The Bell in the Fog and Other Stories by Gertrude Franklin Horn Atherton
page 99 of 213 (46%)

"A what?"

"Beg pardon! Of course you don't know much slang. Beastly habit."

He rowed up and down the lake many times, floating idly in the long
recesses where the willows met overhead. He talked constantly; told her
yarns of his college life; described boat-races and football matches in
which he had taken part. At first his only impulse was to amuse the
lonely old maid; but she proved such a delighted and sympathetic
listener that he forgot to pity her. An hour passed, and with it her
bitterness. She no longer felt that she must leave Webster Hall.
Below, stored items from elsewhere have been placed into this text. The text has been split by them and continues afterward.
Lemma find_create_filter_none obj_in l :
  find (CRUDBooking.create_filter obj_in) l = None <->
  ~ exists b, In b l /\ blocks obj_in b.
Proof.
  split.
  - intros E [b [Hin Hb]]. apply (find_none _ _ E) in Hin.
    apply create_filter_blocks in Hb. congruence.
  - intros H. destruct (find _ l) as [b|] eqn:E; [|reflexivity].
    apply find_some in E. destruct E as [Hin Hb].
    exfalso. apply H. exists b. split; [assumption|]. now apply create_filter_blocks.
Qed.

(** * [create] when no round trip fails *)

Lemma create_run db obj_in :
  BookingCreate.start_time obj_in < BookingCreate.end_time obj_in ->
  In (BookingCreate.book_id obj_in) (book_table db) ->
  In (BookingCreate.user_id obj_in) (user_table db) ->
  with_session (CRUDBooking.create obj_in) db no_faults =
  match find (CRUDBooking.create_filter obj_in) (booking_table db) with
  | Some _ => (Return None, db)
  | None =>
    match find (by_id (booking_id_seq db)) (booking_table db ++ [new_row db obj_in]) with
    | Some b => (Return (Some b), inserted db obj_in)
    | None =>
      (Raise (Exception "Database error occurred: Could not refresh instance"),
       inserted db obj_in)
    end
  end.
Proof.
  intros Hlt Hbook Huser.
  unfold with_session, CRUDBooking.create, no_faults. run.
  destruct (Z.geb_spec (BookingCreate.start_time obj_in) (BookingCreate.end_time obj_in));
    [lia|].
  run.
  apply find_key_in in Hbook. destruct Hbook as [k Hk].
  unfold CRUDBooking.select_book. rewrite Hk. run.
  apply find_key_in in Huser. destruct Huser as [k' Hk'].
  unfold CRUDBooking.select_user. rewrite Hk'. run.
  destruct (find (CRUDBooking.create_filter obj_in) (booking_table db)) eqn:E; run;
    [reflexivity|].
  cbn [booking_table]. fold (new_row db obj_in).
  destruct (find (by_id (booking_id_seq db)) (booking_table db ++ [new_row db obj_in]));
    run; reflexivity.
Qed.

Lemma create_run_conflict db obj_in :
  BookingCreate.start_time obj_in < BookingCreate.end_time obj_in ->
  In (BookingCreate.book_id obj_in) (book_table db) ->
  In (BookingCreate.user_id obj_in) (user_table db) ->
  (exists b, In b (booking_table db) /\ blocks obj_in b) ->
  with_session (CRUDBooking.create obj_in) db no_faults = (Return None, db).
Proof.
  intros Hlt Hbook Huser Hc. rewrite create_run by assumption.
  destruct (find _ _) eqn:E; [reflexivity|].
  now apply find_create_filter_none in E.
Qed.

Lemma create_run_insert db obj_in :
  BookingCreate.start_time obj_in < BookingCreate.end_time obj_in ->
  In (BookingCreate.book_id obj_in) (book_table db) ->
  In (BookingCreate.user_id obj_in) (user_table db) ->
  fresh_ids db ->
  ~ (exists b, In b (booking_table db) /\ blocks obj_in b) ->
  with_session (CRUDBooking.create obj_in) db no_faults =
  (Return (Some (new_row db obj_in)), inserted db obj_in).
Proof.
  intros Hlt Hbook Huser Hfresh Hc. rewrite create_run by assumption.
  apply find_create_filter_none in Hc. rewrite Hc.
  rewrite find_app_none.
  - unfold by_id, new_row. cbn [Booking.id]. rewrite Z.eqb_refl. reflexivity.
  - apply find_by_id_none. intros b Hin. apply Hfresh in Hin. lia.
Qed.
But she
remembered her duties, and regretfully asked him to land her.

"Well, if I must," he said. "But I'm sorry, and we'll do it again some
day. I'm awfully obliged to you for coming."
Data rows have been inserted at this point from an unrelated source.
(** * The further properties on the example files *)




Lemma comments_change_nothing_witness :
  Parameters.get_GC_params
    (Fixture.one_file "with.txt"
       (Fixture.line "NGC104" ++ newline ++ "  # checked" ++ newline
        ++ Fixture.line "NGC288"))
    "with.txt"
  = Parameters.get_GC_params
      (Fixture.one_file "without.txt"
         (Fixture.line "NGC104" ++ newline ++ Fixture.line "NGC288"))
      "without.txt"
  /\ Parameters.get_GC_params
       (Fixture.one_file "with.txt"
          (Fixture.line "NGC104" ++ newline
           ++ (Fixture.line "NGC288" ++ String hash " from Harris") ++ newline
           ++ Fixture.line "NGC362"))
       "with.txt"
     = Parameters.get_GC_params
         (Fixture.one_file "without.txt"
            (Fixture.line "NGC104" ++ newline ++ Fixture.line "NGC288" ++ newline
             ++ Fixture.line "NGC362"))
         "without.txt".
Proof.
  destruct (@comments_change_nothing Fixture.runtime) as [Hline Htail].
  split.
  - apply (Hline _ _ "with.txt" "without.txt" (Fixture.line "NGC104")
             (Fixture.line "NGC288") "  # checked"); reflexivity.
  - apply (Htail _ _ "with.txt" "without.txt" (Fixture.line "NGC104")
             (Fixture.line "NGC362") (Fixture.line "NGC288") " from Harris");
      reflexivity.
Defined.

Lemma rendered_catalog_loads_witness :
  exists cat,
    Parameters.get_GC_params
      (Fixture.one_file "vasiliev.txt"
         (render [Fixture.fields "NGC104"; Fixture.fields "NGC288"]))
      "vasiliev.txt" = Ok cat
    /\ Forall2 (fun toks rec => exists r, np.convert_row 0 toks = Ok r
                                          /\ rec = record_of_row r)
               [Fixture.fields "NGC104"; Fixture.fields "NGC288"] (data cat).
Proof.
  apply (@rendered_catalog_loads Fixture.runtime).
  - reflexivity.
  - repeat constructor.
  - repeat constructor; apply wellformedb_true; reflexivity.
  - simpl. lia.
Defined.

Lemma undecodable_document_raises_witness :
  Parameters.isInJSONParametersFile
    (Fixture.one_file "parameters.json" "{ globular_cluster: [")
    "parameters.json" "NGC5139"
  = Err JSONDecodeError
  /\ Parameters_JSON.isInJSONParametersFile
       (Fixture.one_file "parameters.json" "{ globular_cluster: [")
       "parameters.json"
     = Err JSONDecodeError.
Proof.
  destruct (@undecodable_document_raises Fixture.runtime Fixture.store
              (Fixture.one_file "parameters.json" "{ globular_cluster: [")
              "parameters.json" "{ globular_cluster: [" JSONDecodeError eq_refl)
    as [H1 H2].
  - left. reflexivity.
  - split; [apply H1 | exact H2].
Defined.


Lemma returned_parameters_are_typed_witness :
  declared_types Fixture.omega_cen_found
  /\ Parameters.cluster_found Fixture.omega_cen_found = Ok Fixture.omega_cen_found.
Proof.
  destruct (@returned_parameters_are_typed Fixture.runtime Fixture.store
              (Fixture.one_file "parameters.json" Fixture.store_text)
              "parameters.json" "ngc5139" Fixture.omega_cen_found true eq_refl)
    as (Hty & Hid & _).
  split; [exact Hty | exact Hid].
Defined.


Lemma typed_document_lookup_witness :
  exists (r : ParametersGC.t) (b : bool),
    @Parameters.isInJSONParametersFile Fixture.runtime Fixture.typed_store
      (Fixture.one_file "parameters.json" Fixture.store_text)
      "parameters.json" "ngc5139" = Ok (r, b)
    /\ (b = true <-> Exists (parameters_match "ngc5139") [Fixture.omega_cen_found])
    /\ (b = true -> In r [Fixture.omega_cen_found] /\ parameters_match "ngc5139" r)
    /\ (b = false -> r = ParametersGC.default).
Proof.
  apply (@typed_document_lookup Fixture.runtime Fixture.typed_store
           (Fixture.one_file "parameters.json" Fixture.store_text)
           "parameters.json" Fixture.store_text "ngc5139"
           (mkParametersList [Fixture.omega_cen_found])
           (mkParametersList [Fixture.omega_cen_found])).
  - reflexivity.
  - reflexivity.
  - reflexivity.
  - repeat constructor; unfold is_float, is_int; simpl; eauto.
Defined.
(* ===== verification/GoRt.v ===== *)
(** The parts of Go and of its standard library that the components share:
    fixed-width integers, IEEE 754 doubles, [time.Time] and [time.Duration].

    - [uint32], [uint64] and [int64] values are [Z] in range; arithmetic wraps
      explicitly through [u32], [u64] and [i64];
    - [float64] is the Standard Library's specification of IEEE 754 binary64
      ([SpecFloat]), which computes and carries no axiom;
    - [time.Time] is the number of nanoseconds since Go's zero time (January
      1, year 1, UTC), so that [IsZero] is equality with [0]; the monotonic
      clock reading of a [Time] is not modelled;
    - [time.Duration] is an [int64] count of nanoseconds. *)

From Stdlib Require Import ZArith Lia SpecFloat.
From stdpp Require Import base gmap strings list numbers.
From S2P Require Import Prelude.

(** ** Fixed-width integers *)

Definition wrap_u (w x : Z) : Z := x mod 2 ^ w.
Definition wrap_s (w x : Z) : Z := (x + 2 ^ (w - 1)) mod 2 ^ w - 2 ^ (w - 1).

Definition u32 : Z -> Z := wrap_u 32.
Definition u64 : Z -> Z := wrap_u 64.
Definition i64 : Z -> Z := wrap_s 64.

Definition max_i64 : Z := 2 ^ 63 - 1.
Definition min_i64 : Z := - 2 ^ 63.

Lemma u32_range x : 0 <= u32 x < 2 ^ 32.
Proof. apply Z.mod_pos_bound. lia. Qed.

Lemma u32_small x : 0 <= x < 2 ^ 32 -> u32 x = x.
Proof. apply Z.mod_small. Qed.

Lemma u64_small x : 0 <= x < 2 ^ 64 -> u64 x = x.
Proof. apply Z.mod_small. Qed.

Lemma i64_small x : min_i64 <= x <= max_i64 -> i64 x = x.
Proof.
  unfold min_i64, max_i64, i64, wrap_s. intros ?.
  rewrite Z.mod_small; lia.
Qed.

Lemma i64_range x : min_i64 <= i64 x <= max_i64.
Proof.
  unfold min_i64, max_i64, i64, wrap_s.
  pose proof (Z.mod_pos_bound (x + 2 ^ (64 - 1)) (2 ^ 64) ltac:(lia)). lia.
Qed.

Lemma i64_wrap_add_l x y : i64 (i64 x + y) = i64 (x + y).
Proof.
  unfold i64, wrap_s. f_equal.
  replace ((x + 2 ^ (64 - 1)) mod 2 ^ 64 - 2 ^ (64 - 1) + y + 2 ^ (64 - 1))
    with ((x + 2 ^ (64 - 1)) mod 2 ^ 64 + y) by lia.
  rewrite Zplus_mod_idemp_l. f_equal. lia.
Qed.

(** ** [float64] *)

Definition float64 : Type := spec_float.
Definition prec64 : Z := 53.
Definition emax64 : Z := 1024.

Definition fmul : float64 -> float64 -> float64 := SFmul prec64 emax64.
Definition fdiv : float64 -> float64 -> float64 := SFdiv prec64 emax64.
Definition fadd : float64 -> float64 -> float64 := SFadd prec64 emax64.
Definition fsub : float64 -> float64 -> float64 := SFsub prec64 emax64.
Definition feq : float64 -> float64 -> bool := SFeqb.
Definition flt : float64 -> float64 -> bool := SFltb.
Definition fle : float64 -> float64 -> bool := SFleb.

(** [float64(z)] of an integer: rounded to nearest, ties to even. *)
Definition float_of_Z (z : Z) : float64 := binary_normalize prec64 emax64 z 0 false.
Definition fzero : float64 := S754_zero false.
Definition fone : float64 := float_of_Z 1.

(** The sign of a float that is neither zero nor NaN; [true] is negative. *)
Definition fsign (x : float64) : bool :=
  match x with
  | S754_zero s | S754_infinity s | S754_finite s _ _ => s
  | S754_nan => false
  end.

(** Truncation toward zero, [None] on an infinity or a NaN. *)
Definition ftrunc (x : float64) : option Z :=
  match x with
  | S754_zero _ => Some 0
  | S754_finite s m e =>
      let v := if 0 <=? e then Z.pos m * 2 ^ e else Z.pos m / 2 ^ (- e) in
      Some (if s then - v else v)
  | S754_infinity _ | S754_nan => None
  end.

(** [int64(x)]: Go leaves the result implementation-dependent when the
    truncated value does not fit; [undef] is that implementation's choice. *)
Definition int64_of_float (undef : float64 -> Z) (x : float64) : Z :=
  match ftrunc x with
  | Some v => if (min_i64 <=? v) && (v <=? max_i64) then v else undef x
  | None => undef x
  end.

(** ** [time.Time] and [time.Duration] *)

Definition Time : Type := Z.
Definition Duration : Type := Z.

Definition zero_time : Time := 0.
Definition IsZero (t : Time) : bool := t =? 0.
Definition Before (t u : Time) : bool := t <? u.
Definition After (t u : Time) : bool := u <? t.
Definition time_Add (t : Time) (d : Duration) : Time := t + d.
(** [t.Sub(u)] saturates at the limits of [Duration]. *)
Definition time_Sub (t u : Time) : Duration :=
  Z.max min_i64 (Z.min max_i64 (t - u)).

Definition Nanosecond : Duration := 1.
Definition Millisecond : Duration := 1000000.
Definition Second : Duration := 1000000000.
Definition Minute : Duration := 60 * Second.

(** [Unix] of a time: seconds since 1970. *)
Definition Unix (t : Time) : Z := (t - 62135596800 * Second) / Second.

(** ** Calls of user-supplied functions

    A Go call returns a value and an error, or panics. *)
Inductive outcome (V E : Type) : Type :=
| Return (v : V) (err : option E)
| Panic (r : E).
Arguments Return {V E} v err.
Arguments Panic {V E} r.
"Obliged to me?--you?" she said, as he helped her to shore. "Oh, you
don't know--" And laughing lightly, she went rapidly up the path to the
house.

Miss Webster was standing on the veranda. Her brows were together in an
ugly scowl.

"Well!" she exclaimed. "So you go gallivanting about with boys in your
old age! Aren't you ashamed to make such an exhibition of yourself?"

Abby felt as if a hot palm had struck her face. Then a new spirit, born
of caressed vanity, asserted itself.